- **Action item**
Below are records; please set down exactly the lines from the first through the one containing "intros Hs Hd".
BEGIN
Lemma nth_write_wf h n :
  Forall (fun p => wf_item p.1 /\ wf_const p.2) h -> (n <= length h)%nat ->
  wf_item (nth_write h n).1 /\ wf_const (nth_write h n).2.
Proof.
  intros Hf Hn. unfold nth_write.
  assert (Forall (fun p => wf_item p.1 /\ wf_const p.2) ((WorkItem_default, GpuJobConst_default) :: h)) as H
    by (constructor; [apply wf_default|done]).
  rewrite Forall_forall in H. apply H, list_elem_of_In, nth_In. cbn. lia.
Qed.

(** Bytes that are those of one write everywhere are its image. *)
Lemma whole_image bs p :
  length bs = length (image_of p) -> (forall o b, bs !! o = Some b -> image_of p !! o = Some b) ->
  bs = image_of p.
Proof.
  intros Hl H. apply list_eq. intros o. destruct (bs !! o) as [b|] eqn:E; [by rewrite (H o b E)|].
  apply lookup_ge_None in E. by rewrite lookup_ge_None_2 by lia.
Qed.

(** *** Runs of a copy *)

(** [dst] after the bytes of [src] at [offsets] were copied to it. *)
Fixpoint copied (src dst : list Z) (offsets : list nat) : list Z :=
  match offsets with
  | [] => dst
  | o :: offsets => copied src (match src !! o with Some b => <[o := b]> dst | None => dst end) offsets
  end.

Lemma copied_lookup src dst offsets o :
  length src = length dst ->
  copied src dst offsets !! o = if decide (o ∈ offsets) then src !! o else dst !! o.
Proof.
  revert dst. induction offsets as [|o' offsets IH]; intros dst Hl; [done|]. cbn [copied].
  destruct (src !! o') as [b|] eqn:E.
  - rewrite IH by (by rewrite length_insert). pose proof (lookup_lt_Some _ _ _ E).
    destruct (decide (o = o')) as [->|Hne].
    + rewrite (decide_True (P := o' ∈ o' :: offsets)) by set_solver. case_decide; [done|].
      rewrite E. apply list_lookup_insert_eq. lia.
    + rewrite list_lookup_insert_ne by done. repeat case_decide; set_solver.
  - rewrite IH by done. apply lookup_ge_None in E as E'.
    destruct (decide (o = o')) as [->|Hne]; [|repeat case_decide; set_solver].
    rewrite E, (lookup_ge_None_2 dst) by lia. by repeat case_decide.
Qed.

(** A whole copy, in any order, reproduces the source. *)
Lemma copied_all src dst offsets :
  length src = image_size -> length dst = image_size -> offsets ≡ₚ seq 0 image_size ->
  copied src dst offsets = src.
Proof.
  intros Hs Hd Ho. apply list_eq. intros o. rewrite copied_lookup by congruence.
  case_decide as H; [done|]. rewrite (all_offsets offsets o Ho) in H.
  by rewrite !lookup_ge_None_2 by lia.
Qed.

Lemma store_run g bs h p l1 l2 r :
  Forall (fun o => (o < length (image_of p))%nat) l1 ->
  rtc slot_step (mkSlotState g bs (h ++ [p]) (Wcopy (l1 ++ l2)) r)
    (mkSlotState g (copied (image_of p) bs l1) (h ++ [p]) (Wcopy l2) r).
Proof.
  intros H. revert bs. induction H as [|o l1 Ho _ IH]; intros bs; [done|]. cbn [app copied].
  destruct (lookup_lt_is_Some_2 _ _ Ho) as [b E]. rewrite E.
  eapply rtc_l; [by apply step_store|]. apply IH.
Qed.

Lemma load_run g bs h w g' buf l1 l2 :
  Forall (fun o => (o < length bs)%nat) l1 ->
  rtc slot_step (mkSlotState g bs h w (Rcopy g' buf (l1 ++ l2)))
    (mkSlotState g bs h w (Rcopy g' (copied bs buf l1) l2)).
Proof.
  intros H. revert buf. induction H as [|o l1 Ho _ IH]; intros buf; [done|]. cbn [app copied].
  destruct (lookup_lt_is_Some_2 _ _ Ho) as [b E]. rewrite E.
  eapply rtc_l; [by apply step_load|]. apply IH.
Qed.

Lemma offsets_in_range offsets n :
  offsets ≡ₚ seq 0 image_size -> n = image_size -> Forall (fun o => (o < n)%nat) offsets.
Proof. intros Ho ->. apply Forall_forall. intros o. by rewrite (all_offsets _ _ Ho). Qed.

(** [set] and [get] are the uninterrupted runs of their steps. *)
Lemma set_run g bs h p offsets r :
  wf_item p.1 -> wf_const p.2 -> offsets ≡ₚ seq 0 image_size -> length bs = image_size ->
  rtc slot_step (mkSlotState g bs h Widle r)
    (mkSlotState (u64 (g + 1)) (image_of p) (h ++ [p]) Widle r).
Proof.
  intros Hi Hc Ho Hl. pose proof (image_of_length p Hi Hc) as Hs. destruct p as [i c].
  eapply rtc_l; [by apply step_set|].
  pose proof (store_run g bs h (i, c) offsets [] r) as H. rewrite app_nil_r in H.
  rewrite (copied_all _ bs) in H by done.
  etrans; [apply H; by apply offsets_in_range|].
  eapply rtc_l; [apply step_fetch_add|done].
Qed.

Lemma get_run g bs h w offsets :
  offsets ≡ₚ seq 0 image_size -> length bs = image_size ->
  rtc slot_step (mkSlotState g bs h w Ridle) (mkSlotState g bs h w (Rdone g bs)).
Proof.
  intros Ho Hl. eapply rtc_l; [by apply step_load_gen|].
  pose proof (load_run g bs h w g (image_of (WorkItem_default, GpuJobConst_default)) offsets []) as H.
  rewrite app_nil_r, copied_all in H by (done || by apply image_of_length; apply wf_default).
  etrans; [apply H; by apply offsets_in_range|].
  eapply rtc_l; [apply step_loaded|done].
Qed.

(** An item with the given identifier, and its write. *)
Definition numbered (n : Z) : WorkItem * GpuJobConst :=
  (mkWorkItem n 0 0 0 0 0 (repeat 0 8) (repeat 0 8) (repeat 0 8) (repeat 0 8)
     0 0 0 0 false true false, GpuJobConst_default).

Lemma numbered_wf n : is_u64 n -> wf_item (numbered n).1 /\ wf_const (numbered n).2.
Proof. intros H. destruct wf_default as [[] Hc]. by split. Qed.

(** An interleaving in which the snapshot is torn inside a field.  The reader loads the
    generation after write 1 and the first byte of its identifier, write 2 runs whole,
    and the reader copies the rest: with the identifiers 1 and 514 it returns 513. *)
Definition torn_bytes : list Z :=
  copied (image_of (numbered 514)) (copied (image_of (numbered 1)) (image_of (WorkItem_default, GpuJobConst_default)) [0%nat])
    (seq 1 203).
END
- **Expected output**
Lemma nth_write_wf h n :
  Forall (fun p => wf_item p.1 /\ wf_const p.2) h -> (n <= length h)%nat ->
  wf_item (nth_write h n).1 /\ wf_const (nth_write h n).2.
Proof.
  intros Hf Hn. unfold nth_write.
  assert (Forall (fun p => wf_item p.1 /\ wf_const p.2) ((WorkItem_default, GpuJobConst_default) :: h)) as H
    by (constructor; [apply wf_default|done]).
  rewrite Forall_forall in H. apply H, list_elem_of_In, nth_In. cbn. lia.
Qed.

(** Bytes that are those of one write everywhere are its image. *)
Lemma whole_image bs p :
  length bs = length (image_of p) -> (forall o b, bs !! o = Some b -> image_of p !! o = Some b) ->
  bs = image_of p.
Proof.
  intros Hl H. apply list_eq. intros o. destruct (bs !! o) as [b|] eqn:E; [by rewrite (H o b E)|].
  apply lookup_ge_None in E. by rewrite lookup_ge_None_2 by lia.
Qed.

(** *** Runs of a copy *)

(** [dst] after the bytes of [src] at [offsets] were copied to it. *)
Fixpoint copied (src dst : list Z) (offsets : list nat) : list Z :=
  match offsets with
  | [] => dst
  | o :: offsets => copied src (match src !! o with Some b => <[o := b]> dst | None => dst end) offsets
  end.

Lemma copied_lookup src dst offsets o :
  length src = length dst ->
  copied src dst offsets !! o = if decide (o ∈ offsets) then src !! o else dst !! o.
Proof.
  revert dst. induction offsets as [|o' offsets IH]; intros dst Hl; [done|]. cbn [copied].
  destruct (src !! o') as [b|] eqn:E.
  - rewrite IH by (by rewrite length_insert). pose proof (lookup_lt_Some _ _ _ E).
    destruct (decide (o = o')) as [->|Hne].
    + rewrite (decide_True (P := o' ∈ o' :: offsets)) by set_solver. case_decide; [done|].
      rewrite E. apply list_lookup_insert_eq. lia.
    + rewrite list_lookup_insert_ne by done. repeat case_decide; set_solver.
  - rewrite IH by done. apply lookup_ge_None in E as E'.
    destruct (decide (o = o')) as [->|Hne]; [|repeat case_decide; set_solver].
    rewrite E, (lookup_ge_None_2 dst) by lia. by repeat case_decide.
Qed.

(** A whole copy, in any order, reproduces the source. *)
Lemma copied_all src dst offsets :
  length src = image_size -> length dst = image_size -> offsets ≡ₚ seq 0 image_size ->
  copied src dst offsets = src.
Proof.
  intros Hs Hd Ho. apply list_eq. intros o. rewrite copied_lookup by congruence.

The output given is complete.